El funeral había estado adornado con flores. Cientos de personas se habían acercado a la iglesia para decir adiós, darle un beso a la esposa y maldecir los horrores de la guerra. En el ataud solamente había huesos, cenizas y algún trozo de carne quemada. Irreconocible, le habían dicho. Inolvidable, eso es lo que había creído ella. Sabía que le iba a costar demasiado tiempo olvidar el rostro de su marido, aquellos besos por la mañana, aquellas caricias por la noche, aquellas llamadas al mediodía antes de calentar la comida. "¿Cómo estás?", "¿Qué tal el día?", "Te quiero". Todo un ritual de oficina que ella asumía como una costumbre mundana que le situaba cada día a las doce junto al teléfono.
Pero hubo un día que sonó para dejar de hacer preguntas y para contar una noticia; dejaba la oficina y pasaba a la acción. Adiós a los días de cuartel, rancho y papeleo, hola a los días de desierto, trinchera y fuego enemigo. Durante meses no hubo llamadas a las doce del mediodía y durante semanas no las hubo ni siquiera los fines de semana. La esperanza tornó en preocupación y la preocupación en locura. Finalmente hubo una llamada, la llamada del fin. Sintió una lágrima caliente recorrer el rostro mientras era informada de la muerte de su marido en una emboscada enemiga. "Ojalá estuviera vivo", deseó. "Ojalá fuera mentira".

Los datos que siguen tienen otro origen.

(* ===== verification/LocalIO.v ===== *)
(** * The system calls of the file system adapter

    What [adapters/filesystem/local.py] asks of the kernel.  Other processes
    rename, link and remove at any time, so replies are arbitrary; what is
    assumed of them is [fits].  A
    name is looked up in the directory that the descriptor denotes, whatever
    became of its path. *)

From Stdlib Require Import ZArith Lia Bool String SpecFloat.
From S2P Require Import Prelude PyStr PyNum PyOs.
From S2P Require Export Interaction.

#[local] Open Scope bool_scope.

Inductive file_kind : Type := Regular | Directory | Symlink | Special.

#[export] Instance file_kind_eq_dec : EqDecision file_kind.
Proof. solve_decision. Defined.

Record stat_result := {
  st_kind : file_kind;
  st_dev : Z;
  st_ino : Z;
  st_size : Z;
  st_nlink : Z;
  st_mode : Z;
  st_mtime : spec_float;
  st_atime_ns : Z;
  st_mtime_ns : Z;
}.

(** [(st_dev, st_ino)]. *)
Definition PublishedFileIdentity : Type := Z * Z.
Definition identity_of (s : stat_result) : PublishedFileIdentity := (st_dev s, st_ino s).

(** What [os.fwalk] yielded before it ended: directories with their entries,
    whether [onerror] was called, and the error it raised, if any. *)
Record walked := {
  wk_yielded : list (list N * list (list N) * list (list N));
  wk_unlisted : bool;
  wk_raised : option exn;
}.

Inductive call : Type :=
  (* descriptors; [None] stands for a path from the working directory *)
  | OpenDir (at_ : option Z) (p : list N) (nofollow : bool)   (** O_PATH, O_DIRECTORY *)
  | OpenRead (at_ : option Z) (p : list N)                    (** O_RDONLY, O_NOFOLLOW, O_NONBLOCK *)
  | OpenLock (at_ : Z) (name : list N)                        (** O_RDWR, O_NOFOLLOW, O_NONBLOCK *)
  | CreateExcl (at_ : Z) (name : list N)                      (** O_CREAT, O_EXCL, O_WRONLY, O_NOFOLLOW, 0o600 *)
  | CloseFd (fd : Z)
  | Fstat (fd : Z)
  | SeekStart (fd : Z)
  | ReadChunk (fd : Z) (size : N)
  | WriteFd (fd : Z) (text : list N)
  | FlockWait (fd : Z)
  | FlockTry (fd : Z)
  | CopyFileObj (source_fd target_fd : Z)
  | Flush (fd : Z)
  | ListXattr (fd : Z)
  | GetXattr (fd : Z) (name : list N)
  | SetXattr (fd : Z) (name value : list N)
  | Fchmod (fd mode : Z)
  | Utime (fd atime_ns mtime_ns : Z)
  (* entries of a directory held open *)
  | StatAt (dir_fd : Z) (name : list N)                       (** not following a link *)
  | MkdirAt (dir_fd : Z) (name : list N)
  | LinkPath (src : list N) (dir_fd : Z) (name : list N)
  | LinkAt (dir_fd : Z) (tmp_name name : list N)
  | RenameAt (dir_fd : Z) (tmp_name name : list N)
  | UnlinkAt (dir_fd : Z) (name : list N)
  | RmTreeAt (dir_fd : Z) (leaf : list N)
  | FwalkAt (dir_fd : Z) (leaf : list N)
  (* paths *)
  | Realpath (p : list N)
  | Exists (p : list N)
  | IsFile (p : list N)
  | IsDir (p : list N)
  | IsLink (p : list N)
  | StatPath (p : list N)
  | GetSize (p : list N)
  | SameFile (a b : list N)
  | UnlinkPath (p : list N)
  | DiskFree (p : list N)
  | Scandir (p : list N)
  (* the process *)
  | Kill (pid : Z)
  | GetPid
  | Now
  | RandomHex.

Definition reply (c : call) : Type :=
  match c with
  | OpenDir _ _ _ | OpenRead _ _ | OpenLock _ _ | CreateExcl _ _ | GetPid | GetSize _ | DiskFree _ => Z
  | Fstat _ | StatAt _ _ | StatPath _ => stat_result
  | ReadChunk _ _ | GetXattr _ _ | Realpath _ | RandomHex => list N
  | ListXattr _ => list (list N)
  | FwalkAt _ _ => walked
  | Exists _ | IsFile _ | IsDir _ | IsLink _ | SameFile _ _ => bool
  | Scandir _ => list (list N * bool)
  | Now => spec_float
  | _ => unit
  end.

(** Closing succeeds, the calls that look at or remove an entry in a directory held
    open fail only with system errors, and the errors of a walk are in its record. *)
Definition fits (c : call) (r : res (reply c)) : Prop :=
  match c, r with
  | (CloseFd _ | FwalkAt _ _), Raise _ => False
  | (Fstat _ | StatAt _ _ | UnlinkAt _ _), Raise e => is_os_error e = true
  | _, _ => True
  end.

Abbreviation IO := (M reply unit).

(** [with contextlib.suppress(Exc): m]. *)
Definition suppress (p : exn -> bool) (m : IO unit) : IO unit := catching p m (fun _ => mret tt).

Se había quemado por completo. No pudo guardar ni un recuerdo, ni una muesca de oro, ni un pedazo de tela. Recordaba el sabor de sus besos, el calor de sus caricias y el olor de las flores del funeral. "Menudo último recuerdo me has dejado", pensó. Y cerró la puerta para buscar la oscuridad de su cama. Se quitó los zapatos mientras caminaba e hizo caso omiso del timbre del teléfono en la habitación de los trastos. "El teléfono suena en tu despacho", dijo en tono airado. "Lo sé", respondió la voz. Se sobresaltó. Era su voz. Era la misma voz que le hablaba todos los días a las doce. Buscó un interrumptor y deshizo la oscuridad con un click que alumbró la alcoba. Nunca hubiese querido ver aquello. Tenían razón, su marido había caído en una emboscada y se había quemado por completo. "¿Eres tú?", preguntó. Si no fuese por su voz, jamás hubiese reconocido aquel rostro desfigurado, horrendo, monstruoso. Quiso llorar y quiso correr a abrazarlo, pero no pudo. Regresó a la puerta y amagó con echar a correr; quería organizar otro funeral y sentir, de nuevo, aquel olor a flores. "Ojalá estuviera muerto", deseó. "Ojalá fuera verdad".